If you are struggling to shape your poems into a body of work, I hope this helps.
#1 Draft – a
very VERY first version
Six months and an online private page where I used to copy some unbearable feelings written on paper. It was a vomit mess of raw words which today I wouldn’t call ‘poems’.
#2 Publication – my first mistake
I spent weeks reading those lines over and over again. I was stuck. How to enhance them? Does poetry need to be polished? And how can I do that? I just knew I wanted everyone to read the stuff. One day I’d had enough – and self-published the whole thing.
#3 I need help!
Then reality kicked in. Months went by, and no one would give me any feedback – just one or two sweet souls from Goodreads. The book was floating in the universe, but I was almost embarrassed to say go and download my free poetry ebook. One year later, I came to terms with my failure. I reached out to a poetry editor through a list found on J. Penn’s website. The editor recommended starting from scratch (he must have been horrified). I hired a poetry mentor who gave me tons of stuff to read and over 9 months of Skype calls, we dissected those poems line by line, word by word. This is how I waved goodbye to my ego – and to that early part of me who used to think that to be a decent writer all you needed was five minutes of your day whenever you felt like it – possibly every five or six months.
#4 Time to have fun
Once I started revising my poems with a bit of independence (after 3-4 months of classes), I discovered what the real pleasure was: editing. I live it as pure creative experimentation. It’s very different from writing a poem (see #1 above). For me, it’s accessing a dimension smelling of sage incense, where I can listen to strange voices, give life to fictitious characters, touch dreams or nightmares, talk about ordinary things, like plastic bottles and almonds, so that grief or love will have a shape that resonates with everyone. I discovered that drawing is a great tool too – a visual aid to access my Pandora’s creative box before translating the pictures I have inside my head into words. This allowed me to discover a process where there is no plan nor expectation – simply flow. Back in 2016, when I wrote the ‘poems’, I used to take my words too seriously. The revising phase occurred between 2018 and early 2019: this break detached me from my raw feelings and allowed me to be open to today’s creativity, imagination, playfulness, twists and turns but also to the pedantic or daring word-per-word research that now it seems to have become an addiction. At this stage, you might consider whether all this work is really worth it. (I hope you’ll stay in love with what you are doing – this world definitely needs more poets).

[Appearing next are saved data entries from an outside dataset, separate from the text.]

Lemma object_step n s :
  (3 * length s + 3 <= S fuel)%nat → small (length s) → (n <= MAX_NESTING)%nat →
  ends (parse_object_value (S fuel) (S n) s) (value_end n s).
Proof using IHm.
  intros Hf Hs Hn. cbn [parse_object_value]. eapply ends_bind; [apply ends_malloc|]. intros _ _.
  eapply (ends_bind _ _ (λ o, o = empty_object 0)).
  { apply yields_ends. unfold json_object_make. eapply yields_bind; [apply yields_malloc|]. intros _ _. by apply init_yields. }
  intros ? ->. pose proof (skip_whitespaces_length s) as Hw. cbv zeta.
  assert (H0 : object_wf (empty_object (A := json) 0)) by (apply empty_object_wf; by left).
  destruct (expect "}" (skip_whitespaces s)) as [s'|] eqn:E.
  { apply ends_ret. apply expect_length in E. unfold value_end. simpl. split_and!; try done; try lia.
    apply NoDup_nil_2. }
  unfold small in *. eapply ends_bind; [apply (IHm (S n) (empty_object 0)); unfold small, ob_count; simpl; try done; try lia|].
  intros [o s1] (Hl & Hwf & Hv). simpl in *. destruct (expect "}" (skip_whitespaces s1)) as [s2|] eqn:E2; [|apply ends_failed].
  apply ends_ret. destruct (object_value_ok n o Hwf Hv Hn) as [? ?]. split_and!; try done. simpl.
  apply expect_length in E2. pose proof (skip_whitespaces_length s1). lia.
Qed.

Lemma array_step n s :
  (3 * length s + 3 <= S fuel)%nat → small (length s) → (n <= MAX_NESTING)%nat →
  ends (parse_array_value (S fuel) (S n) s) (value_end n s).
Proof using IHe.
  intros Hf Hs Hn. cbn [parse_array_value]. do 2 (eapply ends_bind; [apply ends_malloc|]; intros _ _).
  pose proof (skip_whitespaces_length s) as Hw. cbv zeta.
  destruct (expect "]" (skip_whitespaces s)) as [s'|] eqn:E.
  { apply ends_ret. apply expect_length in E. unfold value_end. simpl. split_and!; try done; lia. }
  unfold small in *. eapply ends_bind; [apply (IHe (S n) ([], 0%nat)); unfold small; simpl; try lia; [split; apply Forall_nil_2|unfold array_fits; simpl; lia]|].
  intros [[xs capacity] s1] (Hl & Hv & _). simpl in *.
  destruct (expect "]" (skip_whitespaces s1)) as [s2|] eqn:E2; [|apply ends_failed].
  unfold json_array_resize. destruct (_ =? _)%nat; [by intros mem|].
  eapply (ends_bind _ _ (λ a, a.1 = xs)); [eapply ends_bind; [apply ends_malloc|]; intros _ _; rewrite Nat.ltb_irrefl; by apply ends_ret|].
  intros [ys ?] Ey. simpl in Ey. subst ys. apply ends_ret. destruct (array_value_ok n xs Hv Hn) as [? ?].
  split_and!; try done. simpl. apply expect_length in E2. pose proof (skip_whitespaces_length s1). lia.
Qed.

Lemma elements_step n a s :
  (3 * length s + 2 <= S fuel)%nat → small (length s) → values_ok n a.1 → array_fits a →
  ends (parse_elements (S fuel) n a s) (elements_end n s).
Proof using IHv IHe.
  intros Hf Hs Hv Hc. destruct a as [xs capacity]. cbn [parse_elements]. case_bool_decide; [apply ends_ret; split_and!; simpl; done || lia|].
  unfold small in *. eapply ends_bind; [apply IHv; unfold small; lia|]. intros [v s1] (Hl & Hw & Hd). simpl in *.
  eapply (ends_bind (json_array_add (xs, capacity) v)); [apply yields_ends, json_array_add_yields, Hc|]. intros [ys c] [Ey Hc']. simpl in Ey. subst ys.
  pose proof (values_ok_snoc n xs v Hv Hw Hd) as Hv'. pose proof (skip_whitespaces_length s1) as Hw1.
  destruct (expect "," (skip_whitespaces s1)) as [s2|] eqn:E; [|apply ends_ret; split_and!; simpl; done || lia].
  pose proof (after_value_length s1 "," s2 (skip_whitespaces s2) E ltac:(lia)) as Hl2.
  destruct (expect "]" _); [apply ends_ret; split_and!; simpl; done || lia|].
  eapply ends_weaken; [apply (IHe n (xs ++ [v], c)); unfold small; try done; lia|].
  intros [[zs c'] s3] (Hl3 & Hz & Hc3). split_and!; simpl in *; done || lia.
Qed.

Lemma members_step n o s :
  (3 * length s + 2 <= S fuel)%nat → small (4 * ob_count o + length s) → object_wf o → values_ok n (ob_values o) →
  ends (parse_members (S fuel) n o s) (members_end n s).
Proof using IHv IHm.
  intros Hf Hs Hwf Hv. cbn [parse_members]. case_bool_decide; [apply ends_ret; split_and!; simpl; done || lia|].
  unfold small in *. eapply ends_bind; [apply get_quoted_string_ends|]. intros [key s1] Hk.
  destruct (Nat.eqb_spec (length key) (length (cstr key))) as [Hkey%strlen_nul_free|]; [|apply ends_failed]. cbn [negb].
  destruct (expect ":" (skip_whitespaces s1)) as [s2|] eqn:E; [|apply ends_failed].
  apply expect_length in E. pose proof (skip_whitespaces_length s1).
  eapply ends_bind; [apply IHv; unfold small; lia|]. intros [v s3] (Hl & Hw & Hd). simpl in *.
  eapply (ends_bind _ _ (λ o', extends o key v o')).
  { pose proof (json_object_add_spec o key v Hwf Hkey ltac:(lia)) as Ha. case_decide; [rewrite Ha; apply ends_failed|].
    by apply yields_ends. }
  intros o' (Hwf' & _ & Hn' & Hv'). pose proof (values_ok_snoc n _ v Hv Hw Hd) as Hok. rewrite <- Hv' in Hok.
  pose proof (skip_whitespaces_length s3) as Hw3.
  destruct (expect "," (skip_whitespaces s3)) as [s4|] eqn:E4; [|apply ends_ret; split_and!; simpl; done || lia].
  pose proof (after_value_length s3 "," s4 (skip_whitespaces s4) E4 ltac:(lia)) as Hl4.
  destruct (expect "}" _); [apply ends_ret; split_and!; simpl; done || lia|].
  eapply ends_weaken; [apply IHm; unfold small, ob_count in *; try done; [lia|]; rewrite Hn', length_app; simpl; lia|].
  intros [o2 s5] (Hl5 & Hwf2 & Hv2). split_and!; simpl in *; done || lia.
Qed.
End step.

Lemma parser_ends fuel :
  (∀ n s, (3 * length s + 1 <= fuel)%nat → small (length s) → ends (parse_value fuel n s) (value_end n s)) ∧
  (∀ n s, (3 * length s + 3 <= fuel)%nat → small (length s) → (n <= MAX_NESTING)%nat →
    ends (parse_object_value fuel (S n) s) (value_end n s)) ∧
  (∀ n s, (3 * length s + 3 <= fuel)%nat → small (length s) → (n <= MAX_NESTING)%nat →
    ends (parse_array_value fuel (S n) s) (value_end n s)) ∧
  (∀ n o s, (3 * length s + 2 <= fuel)%nat → small (4 * ob_count o + length s) → object_wf o →
    values_ok n (ob_values o) → ends (parse_members fuel n o s) (members_end n s)) ∧
  (∀ n a s, (3 * length s + 2 <= fuel)%nat → small (length s) → values_ok n a.1 → array_fits a →
    ends (parse_elements fuel n a s) (elements_end n s)).
Proof using SL.
  induction fuel as [|fuel (IHv & IHo & IHa & IHm & IHe)]; [split_and!; intros; lia|].
  split_and!; intros; auto using value_step, object_step, array_step, members_step, elements_step.
Qed.
End safety.

(** ** Decimal text *)

Lemma dec_digits_S fuel n :
  dec_digits (S fuel) n = (if n <? 10 then [] else dec_digits fuel (n / 10)) ++ [byte_of_Z (48 + n mod 10)].
Proof. reflexivity. Qed.
(* ===== verification/JsonPrint.v ===== *)
(** * The JSON serializer, and reading back what it writes

    [kmod/parson.c], from a tree to text, compact or indented.  The text is what
    the code appends to its buffer; the pass with a NULL buffer counts it, in an
    [int] whose overflow is a fault.  The printing of numbers is the C library's. *)
From Stdlib Require Import Strings.Byte ZArith QArith Lia.
From stdpp Require Import base gmap numbers list.
From S2P Require Import Prelude Userspace CharDev JsonObject JsonParse.

#[local] Open Scope Z_scope.

(** ** Numbers *)

(** [sprintf(buf, "%1.17g", num)] *)
Class FormatNumber := format_number : Q → bytes.

(** Documented behaviour: the digits of an integer that needs no exponent. *)
Class FormatNumberLaws (FN : FormatNumber) : Prop := {
  format_integer : ∀ n, - 2 ^ 53 <= n <= 2 ^ 53 → format_number (inject_Z n) = fmt_d n
}.

(** ** Text *)

Definition hex_digit (n : Z) : byte := byte_of_Z (if n <? 10 then 48 + n else 87 + n).

Section serializer.
Context {FN : FormatNumber} (escape_slashes : bool).

(** One character of a string. *)
Definition escape (c : byte) : bytes :=
  match c with
  | x22 => [x5c; x22]
  | x5c => [x5c; x5c]
  | x08 => lit "\b"
  | x0c => lit "\f"
  | x0a => lit "\n"
  | x0d => lit "\r"
  | x09 => lit "\t"
  | x2f => if escape_slashes then lit "\/" else lit "/"
  | _ =>
      if byte_to_Z c <? 0x20
      then lit "\u00" ++ [hex_digit (byte_to_Z c / 16); hex_digit (byte_to_Z c mod 16)]
      else [c]
  end.

Definition json_serialize_string (s : bytes) : bytes := [x22] ++ mjoin (escape <$> s) ++ [x22].

Definition PARSON_INDENT_STR : bytes := lit "    ".

(** [if (is_pretty) APPEND_INDENT(level)] and [if (is_pretty) APPEND_STRING("\n")] *)
Definition append_indent (pretty : bool) (level : nat) : bytes :=
  if pretty then mjoin (replicate level PARSON_INDENT_STR) else [].
Definition append_newline (pretty : bool) : bytes := if pretty then [x0a] else [].

(** The loops over items and fields are the local recursions. *)
Fixpoint json_serialize_to_buffer_r (pretty : bool) (level : nat) (v : json) : bytes :=
  match v with
  | JArray xs =>
      let items := fix items (xs : list json) : bytes :=
        match xs with
        | [] => []
        | x :: xs =>
            append_indent pretty (S level) ++ json_serialize_to_buffer_r pretty (S level) x ++
            (if xs is [] then [] else lit ",") ++ append_newline pretty ++ items xs
        end in
      lit "[" ++ (if xs is [] then [] else append_newline pretty) ++ items xs ++
      (if xs is [] then [] else append_indent pretty level) ++ lit "]"
  | JObject fs =>
      let members := fix members (fs : list (bytes * json)) : bytes :=
        match fs with
        | [] => []
        | (key, x) :: fs =>
            append_indent pretty (S level) ++ json_serialize_string (cstr key) ++ lit ":" ++
            (if pretty then lit " " else []) ++ json_serialize_to_buffer_r pretty (S level) x ++
            (if fs is [] then [] else lit ",") ++ append_newline pretty ++ members fs
        end in
      lit "{" ++ (if fs is [] then [] else append_newline pretty) ++ members fs ++
      (if fs is [] then [] else append_indent pretty level) ++ lit "}"
  | JString s => json_serialize_string s
  | JBool b => if b then lit "true" else lit "false"
  | JNumber q => format_number q
  | JNull => lit "null"
  end.
(* ===== verification/Reload.v ===== *)
(** * A change of the configuration takes effect

    The daemon ([DaemonMain], [DaemonLoop]), the control tool ([CtlMain]) and the
    module composed: from the inotify event of a rewritten configuration file to
    the decisions of the kernel. *)
From Stdlib Require Import Strings.Byte Strings.String ZArith Lia.
From stdpp Require Import base numbers list sets.
From S2P Require Import Prelude Abi Snapshot PolicyQuery Userspace PolicyResolve Ctl RoundTrip EndToEnd Load Device DeviceInv DaemonLoop JsonObject JsonParse CtlMain DaemonMain.

(** ** Paths *)

Definition slash_free (name : bytes) : Prop := x2f ∉ name.

Lemma last_slash_none name at_ : slash_free name → last_slash name at_ = None.
Proof.
  unfold slash_free. revert at_. induction name as [|c name IH]; intros at_; [done|]. rewrite not_elem_of_cons.
  intros [Hc Hn]. cbn [last_slash]. by rewrite IH, bool_decide_eq_false_2.
Qed.

Lemma last_slash_path dir name at_ :
  slash_free name → last_slash (dir ++ x2f :: name) at_ = Some (at_ + length dir)%nat.
Proof.
  intros Hn. revert at_. induction dir as [|c dir IH]; intros at_; cbn [app last_slash length].
  - by rewrite last_slash_none, bool_decide_eq_true_2, Nat.add_0_r.
  - rewrite IH. f_equal. lia.
Qed.

Lemma base_name_free name acc : slash_free name → base_name name acc = acc.
Proof.
  unfold slash_free. revert acc. induction name as [|c name IH]; intros acc; [done|]. rewrite not_elem_of_cons.
  intros [Hc Hn]. cbn [base_name]. by rewrite bool_decide_eq_false_2, IH.
Qed.

Lemma base_name_path dir name acc : slash_free name → base_name (dir ++ x2f :: name) acc = name.
Proof.
  intros Hn. revert acc. induction dir as [|c dir IH]; intros acc; cbn [app base_name].
  - rewrite bool_decide_eq_true_2 by done. by apply base_name_free.
  - case_bool_decide; apply IH.
Qed.

(** A path of a directory that fits and a file in it. *)
Record watched_path (dir name : bytes) : Prop := {
  wp_dir : (0 < length dir < 4096)%nat;
  wp_name : name ≠ [];
  wp_slash : slash_free name;
  wp_nul : Forall (λ b, b ≠ x00) name
}.

Lemma config_dir_watched dir name : watched_path dir name → config_dir (dir ++ x2f :: name) = Some dir.
Proof.
  intros [Hd _ Hs _]. unfold config_dir. rewrite last_slash_path by done. cbn [Nat.add].
  rewrite (proj2 (Z.ltb_lt 0 _)) by lia. rewrite (proj2 (Z.ltb_lt _ PATH_MAX)) by (unfold PATH_MAX; lia).
  cbn [andb]. by rewrite take_app_length.
Qed.

(** The watch is what the loop polls. *)
Lemma startup_watches c ctl dir name self_uid ds held :
  watched_path dir name → 0 <= sc_inotify c → sc_watch c = true →
  startup c (Some ctl) (Some (dir ++ x2f :: name)) self_uid = Running ds held → ds_config ds = sc_inotify c.
Proof.
  intros Hp Hfd Hw Hs. unfold startup in Hs. destruct (sc_ctrl c <? 0); [done|]. destruct (sc_netlink c <? 0); [done|].
  destruct (negb _); [done|]. unfold open_config_watch in Hs. rewrite config_dir_watched in Hs by done.
  rewrite Hw, andb_false_r in Hs.
  destruct (match parse_self_uid self_uid with Some _ => _ | None => _ end) as [allowed [stats_fd held2]].
  destruct (open_port_events _ _), (open_diag_events _ _). by injection Hs as <- _.
Qed.

(** The kernel pads the name of an event with NULs. *)
Lemma event_of_file dir name e k :
  watched_path dir name → ev_name e = name ++ replicate k x00 →
  Z.land (ev_mask e) (Z.lor IN_CLOSE_WRITE IN_MOVED_TO) ≠ 0 → event_matches (dir ++ x2f :: name) e = true.
Proof.
  intros [_ Hn Hs H0] He Hm. unfold event_matches, config_name, strcmp_eq. rewrite base_name_path by done. rewrite He.
  rewrite bool_decide_eq_false_2 by (destruct name; done). cbn [negb andb].
  assert (cstr (name ++ replicate k x00) = name) as ->.
  { destruct k as [|k]; [rewrite app_nil_r; by apply cstr_id|]. by apply cstr_app_nul. }
  rewrite (cstr_id name) by done. rewrite bool_decide_eq_true_2 by done. cbn [andb].
  apply negb_true_iff, Z.eqb_neq. intros Hz. apply Hm. apply Z.bits_inj'. intros i Hi. rewrite Z.bits_0.
  assert (Hb : Z.testbit (Z.land (ev_mask e) (Z.lor (Z.lor IN_CLOSE_WRITE IN_MOVED_TO) (Z.lor IN_CREATE IN_ATTRIB))) i = false)
    by (by rewrite Hz, Z.bits_0).
  rewrite !Z.land_spec, !Z.lor_spec in *. destruct (Z.testbit (ev_mask e) i); [|done].
  cbn [andb] in *. apply orb_false_iff in Hb as [Hb _]. by apply orb_false_iff in Hb as [-> ->].
Qed.

(** ** A turn of the loop on the system *)

(** A turn in which the watch is reported drains it first. *)
Lemma round_drains s ck ev :
  pe_config ev = true → ∃ rest, round_actions s ck ev = DrainConfig :: rest ∧ DrainConfig ∉ rest.
Proof.
  intros Hc. unfold round_actions. rewrite Hc. cbn [when app]. eexists. split; [done|].
  rewrite !not_elem_of_app. split_and!; unfold when; case_match; set_solver.
Qed.

Lemma watch_reported ds rev ret :
  0 <= ds_config ds → 0 < ret → Z.land (rev (ds_config ds)) POLLIN ≠ 0 →
  pe_config (dispatch ret (rev <$> (pf_fd <$> (poll_set ds).1)) (poll_set ds).2) = true.
Proof.
  intros Hfd Hret Hrev. pose proof (poll_dispatch_exact ds rev ret) as Hd.
  destruct (poll_set ds) as [pfds ix]. cbn [fst snd]. destruct Hd as (_ & _ & ->). cbn [pe_config].
  unfold reports, nonzero. destruct (Z.leb_spec 0 (ds_config ds)); [|lia]. destruct (Z.ltb_spec 0 ret); [|lia].
  by rewrite (proj2 (Z.eqb_neq _ 0)).
Qed.

Section turn.
Context {KS : KSort} {HKS : KSortLaws KS} {FC : FloatConv} {HFC : FloatConvLaws FC} {SD : Strtod} {SL : StrtodLaws SD}.
Context (HZ : Z) (ll : bytes → bool) (scan3 : bytes → option (Z * bytes * Z)) (scan2 : bytes → option (Z * Z)).
Context (pton4 : bytes → option Z) (pton6 : bytes → option bytes).

(** The environment the tool meets, and the files it can open are those the daemon
    finds readable. *)
Context (env : ctl_env).

Definition accessible (path : bytes) : bool := if en_file env path is Some _ then true else false.

(** The control tool as a program: its exit status and the device it leaves. *)
Definition tool (argv : list bytes) (d : device) : option Z * device :=
  match main HZ ll scan3 scan2 pton4 pton6 env argv d with
  | Some e => (Some (ct_status e), ct_device e)
  | None => (None, d)
  end.

(** The daemon's descriptors see [reads] from the watch; [denv] is its own
    environment and [requests] are the ioctls its other jobs make. *)
Context (reads : list (list inotify_event)) (config ctl : bytes) (calls : reload_calls).
Context (denv : ctl_env) (requests : action → list vh_ioctl).

Definition sets_policy (cmd : vh_ioctl) : bool := if cmd is VH_SET_POLICY _ _ _ then true else false.

Definition perform (a : action) (d : device) : device :=
  match a with
  | DrainConfig => (drain_config_events tool reads config (Some ctl) calls d).2
  | _ => foldl (λ d cmd, ie_device (ioctl HZ ll denv cmd d)) d (requests a)
  end.

(** The jobs of a turn in their order. *)
Definition performed (acts : list action) (d : device) : device := foldl (λ d a, perform a d) d acts.

Lemma performed_cons a acts d : performed (a :: acts) d = performed acts (perform a d).
Proof. done. Qed.

(** The daemon's own ioctls do not set policies. *)
Context (Hreq : ∀ a, Forall (λ cmd, sets_policy cmd = false) (requests a)).

Lemma perform_keeps a d : a ≠ DrainConfig → dv_policy (perform a d) = dv_policy d.
Proof.
  intros Ha. destruct a; [done|..]; unfold perform;
    match goal with |- context [requests ?a] => generalize (Hreq a); generalize (requests a) end;
    intros cmds Hc; clear -Hc; revert d; induction Hc as [|cmd cmds Hcmd _ IH]; intros d; cbn [foldl]; try done;
    rewrite IH; apply ioctl_keeps_policy; intros ??? ->; done.
Qed.

Lemma performed_keeps acts d : DrainConfig ∉ acts → dv_policy (performed acts d) = dv_policy d.
Proof.
  unfold performed. revert d. induction acts as [|a acts IH]; intros d; [done|]. rewrite not_elem_of_cons.
  intros [Ha Hn]. cbn [foldl]. rewrite IH by done. by apply perform_keeps.
Qed.

Lemma drain_enforces e root d :
  e ∈ mjoin reads → event_matches config e = true →
  rc_access calls config = accessible config → 0 <= rc_fork calls → rc_exec calls = true → rc_wait calls = true →
  healthy env → json_parse_file (en_file env config) [] = Done (JObject root, []) → loadable root →
  ∃ d' p, drain_config_events tool reads config (Some ctl) calls d = (Reloaded, d') ∧ published d p d' ∧ enforces root p.
Proof.
  intros He Hm Hacc Hfork Hexec Hwait Henv Hroot Hl.
  assert (∃ d' p, main HZ ll scan3 scan2 pton4 pton6 env [ctl; lit "load"; config] d = exits 0 d' ∧
    published d p d' ∧ enforces root p) as (d' & p & Hmain & Hpub & Hen).
  { destruct Henv as [Ho Hc _ Hk Hpm Hmm _ _]. unfold main. cbn -[cmd_load]. rewrite Ho. cbn [negb].
    apply cmd_load_succeeds with (path := config); try done. by rewrite Hpm. }
  exists d', p. split; [|done]. apply drain_runs_tool with e; try done.
  - rewrite Hacc. unfold accessible. destruct (en_file env config); [done|]. by vm_compute in Hroot.
  - unfold tool. by rewrite Hmain.
Qed.
End turn.

(** ** From the event to the kernel *)

(** C3: a change of the configuration file takes effect.  The daemon was started
    with the path of a file in a directory and got its watch.  In a turn of its
    loop [poll] reports the watch, and among the events it reads one says that the
    file has been written or moved into place.  Then the turn ends (with enough
    steps for the minutes it may have to catch up), and when the child can be
    started and the file parses as a loadable configuration, the device as the
    jobs of the turn leave it has a policy that hides, blocks and hooks exactly
    what the file says: the reload ran, and no other job of the turn undid it. *)
Theorem config_change_enforced {KS : KSort} {HKS : KSortLaws KS} {FC : FloatConv} {HFC : FloatConvLaws FC} {SD : Strtod}
    {SL : StrtodLaws SD} HZ ll scan3 scan2 pton4 pton6 c ctl dir name self_uid ds held
    fuel limit s ck rev ret ok reads e k env calls denv requests root d :
  let config := dir ++ x2f :: name in
  watched_path dir name → 0 <= sc_inotify c → sc_watch c = true →
  startup c (Some ctl) (Some config) self_uid = Running ds held →
  0 < ret → Z.land (rev (ds_config ds)) POLLIN ≠ 0 →
  (∀ i, ck_catch_up ck i <= limit) → limit < lp_next_stats_sample s + period * Z.of_nat fuel → (0 < fuel)%nat →
  e ∈ mjoin reads → ev_name e = name ++ replicate k x00 →
  Z.land (ev_mask e) (Z.lor IN_CLOSE_WRITE IN_MOVED_TO) ≠ 0 →
  rc_access calls config = accessible env config → 0 <= rc_fork calls → rc_exec calls = true → rc_wait calls = true →
  healthy env → json_parse_file (en_file env config) [] = Done (JObject root, []) → loadable root →
  (∀ a, Forall (λ cmd, sets_policy cmd = false) (requests a)) →
  ∃ s' acts, loop_turn fuel ds s ck (Polled ret (rev <$> (pf_fd <$> (poll_set ds).1))) ok = Some (s', acts) ∧
    ∃ p, dv_policy (performed HZ ll scan3 scan2 pton4 pton6 env reads config ctl calls denv requests acts d) = Some p ∧
      enforces root p.
Proof.
  cbv zeta. intros Hp Hfd Hw Hs Hret Hrev Hck Hlim Hf He Hname Hmask Hacc Hfork Hexec Hwait Henv Hroot Hl Hreq.
  assert (Hds : 0 <= ds_config ds) by (by rewrite (startup_watches c ctl dir name self_uid ds held)).
  pose proof (watch_reported ds rev ret Hds Hret Hrev) as Hev. unfold loop_turn.
  set (ev := dispatch _ _ _) in *.
  destruct (loop_round_total fuel s ck ev ok limit Hck Hlim Hf) as [s' Hround].
  exists s', (round_actions s ck ev). split; [exact Hround|].
  destruct (round_drains s ck ev Hev) as (rest & -> & Hrest). rewrite performed_cons.
  assert (Hm : event_matches (dir ++ x2f :: name) e = true) by (by eapply event_of_file).
  destruct (drain_enforces HZ ll scan3 scan2 pton4 pton6 env reads (dir ++ x2f :: name) ctl calls e root d)
    as (d' & p & Hd & Hpub & Hen); try done.
  exists p. split; [|done]. rewrite performed_keeps by done. unfold perform. rewrite Hd. cbn [snd].
  by destruct Hpub as (-> & _).
Qed.

Definition example_dir : bytes := lit "/data/adb/vpnhide".
Definition example_name : bytes := lit "config.json".

Lemma example_watched : watched_path example_dir example_name.
Proof.
  split; [simpl; lia|done| |by repeat constructor].
  refine (bool_decide_unpack (x2f ∉ example_name) _). vm_compute. exact I.
Qed.

(** The start-up gets descriptor 5 for the watch; in the turn at 6000 ms [poll]
    reports it, the file was moved into place, and its contents are then in force.
    The daemon reads its statistics in the same turn. *)
Definition example_calls : reload_calls := mk_reload_calls (accessible example_env) 4242 true true.

Definition example_requests (a : action) : list vh_ioctl :=
  match a with SampleStats => [VH_GET_STATS_SESSION 7; VH_GET_STATS true [] (Some (0, 0))] | _ => [] end.

Definition example_reads : list (list inotify_event) :=
  [[mk_event IN_CREATE (lit "other" ++ [x00])]; [mk_event IN_MOVED_TO (example_name ++ replicate 5 x00)]].

Definition example_turn : option (loop_state * list action) :=
  loop_turn 2 (mk_descriptors 3 4 5 (-1) 7 8 NO_UID) (initial_loop 5000) (clock_at 66000)
    (Polled 1 ((λ fd, if fd =? 5 then POLLIN else 0) <$>
       (pf_fd <$> (poll_set (mk_descriptors 3 4 5 (-1) 7 8 NO_UID)).1))) true.

Lemma config_change_enforced_witness :
  snd <$> example_turn = Some [DrainConfig; SampleStats; RefreshPorts; UpdateSpoofIp] ∧
  ∃ s' acts, example_turn = Some (s', acts) ∧
    ∃ p, dv_policy (performed (KS := merge_ksort) (FC := arm64_conv) (SD := integer_strtod) 100 (λ _, false)
        no_scan3 no_scan2 (λ _, None) (λ _, None) example_env example_reads config_path (lit "ctl")
        example_calls example_env example_requests acts initial_device) = Some p ∧
      enforces (FC := arm64_conv) example_root p.
Proof.
  split; [vm_compute; reflexivity|].
  apply (config_change_enforced (KS := merge_ksort) (HKS := merge_ksort_laws) (FC := arm64_conv) (HFC := arm64_conv_laws)
    (SD := integer_strtod) (SL := integer_strtod_laws) 100 (λ _, false) no_scan3 no_scan2 (λ _, None) (λ _, None)
    all_calls (lit "ctl") example_dir example_name None
    (mk_descriptors 3 4 5 (-1) 7 8 NO_UID) [8; 7; 5; 4; 3]
    2 66000 (initial_loop 5000) (clock_at 66000) (λ fd, if fd =? 5 then POLLIN else 0) 1 true
    example_reads (mk_event IN_MOVED_TO (example_name ++ replicate 5 x00)) 5
    example_env example_calls example_env example_requests example_root initial_device).
  - exact example_watched.
  - vm_compute. discriminate.
  - reflexivity.
  - vm_compute. reflexivity.
  - reflexivity.
  - vm_compute. discriminate.
  - intros i. simpl. lia.
  - vm_compute. reflexivity.
  - lia.
  - vm_compute. right. left.
  - reflexivity.
  - vm_compute. discriminate.
  - reflexivity.
  - vm_compute. discriminate.
  - reflexivity.
  - reflexivity.
  - exact example_env_healthy.
  - exact example_text_parses.
  - exact example_root_loadable.
  - intros []; repeat constructor.
Defined.
(** * uistate-router: a shallow embedding of the SPA router and its properties

    The development follows [router.js]: the pattern compiler
    ([compilePattern]), path normalisation ([normalizePath]), the base
    path helpers, route resolution ([resolve]) and the navigation engine
    ([navigate], [navigateQuery], [navigatePath], [start], [stop],
    [getCurrent], the click, popstate and store listeners).

    Conventions.
    - A JavaScript string is the list of its UTF-16 code units ([N]), so
      that percent-decoding, which yields units above 255, is expressible.
    - A call that may throw returns an [outcome]; a host function with a
      single error returns an [option].
    - The host's built-ins the router relies on (regular expressions,
      [split], [decodeURIComponent], [URLSearchParams], [Map], assignment
      to a plain object) are modelled after their standards, for the
      inputs the router gives them.
    - An async function runs to its first [await]; what remains is kept
      as a frame and resumed by the event that settles the promise.
    - Debug logging has no effect on the router and is left out.

    The first part holds the definitions, the second the lemmas and the
    theorems about them. *)

From Stdlib Require Import NArith ZArith Ascii String List Bool Lia.
From stdpp Require Import base decidable option list gmap strings.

#5 Network + reading my work
Whenever I meet a writer or a reader or a butcher, who says I’d love to read your poems! I am absolutely thrilled – to say the least. It’s essential to get feedback before going on with the marketing/publishing phase, which is – at least for me – rather enjoyable. I’d love to see my book in any corner of this planet, but the joy of reading my words aloud (or of having them read) has no comparison. I believe that poetry is a performing art, where, together, the audience feel the words coming alive, almost like a script, a bonding of human beings through the reader on stage.
#6 Send it out there…
This is where I am now. Waiting for feedback, collecting rejections, evaluating all the publishing possibilities. I am curious to know how other poets are choosing between the traditional and self-publishing path. I think it’s a critical choice. Poetry books are expensive, and they don’t sell as much as fiction – it’s a real niche genre. But as an author, when you feel the time to publish is right, would you glue the rejections to your living room walls until it’d look like a contemporary piece of art, or would you go indie?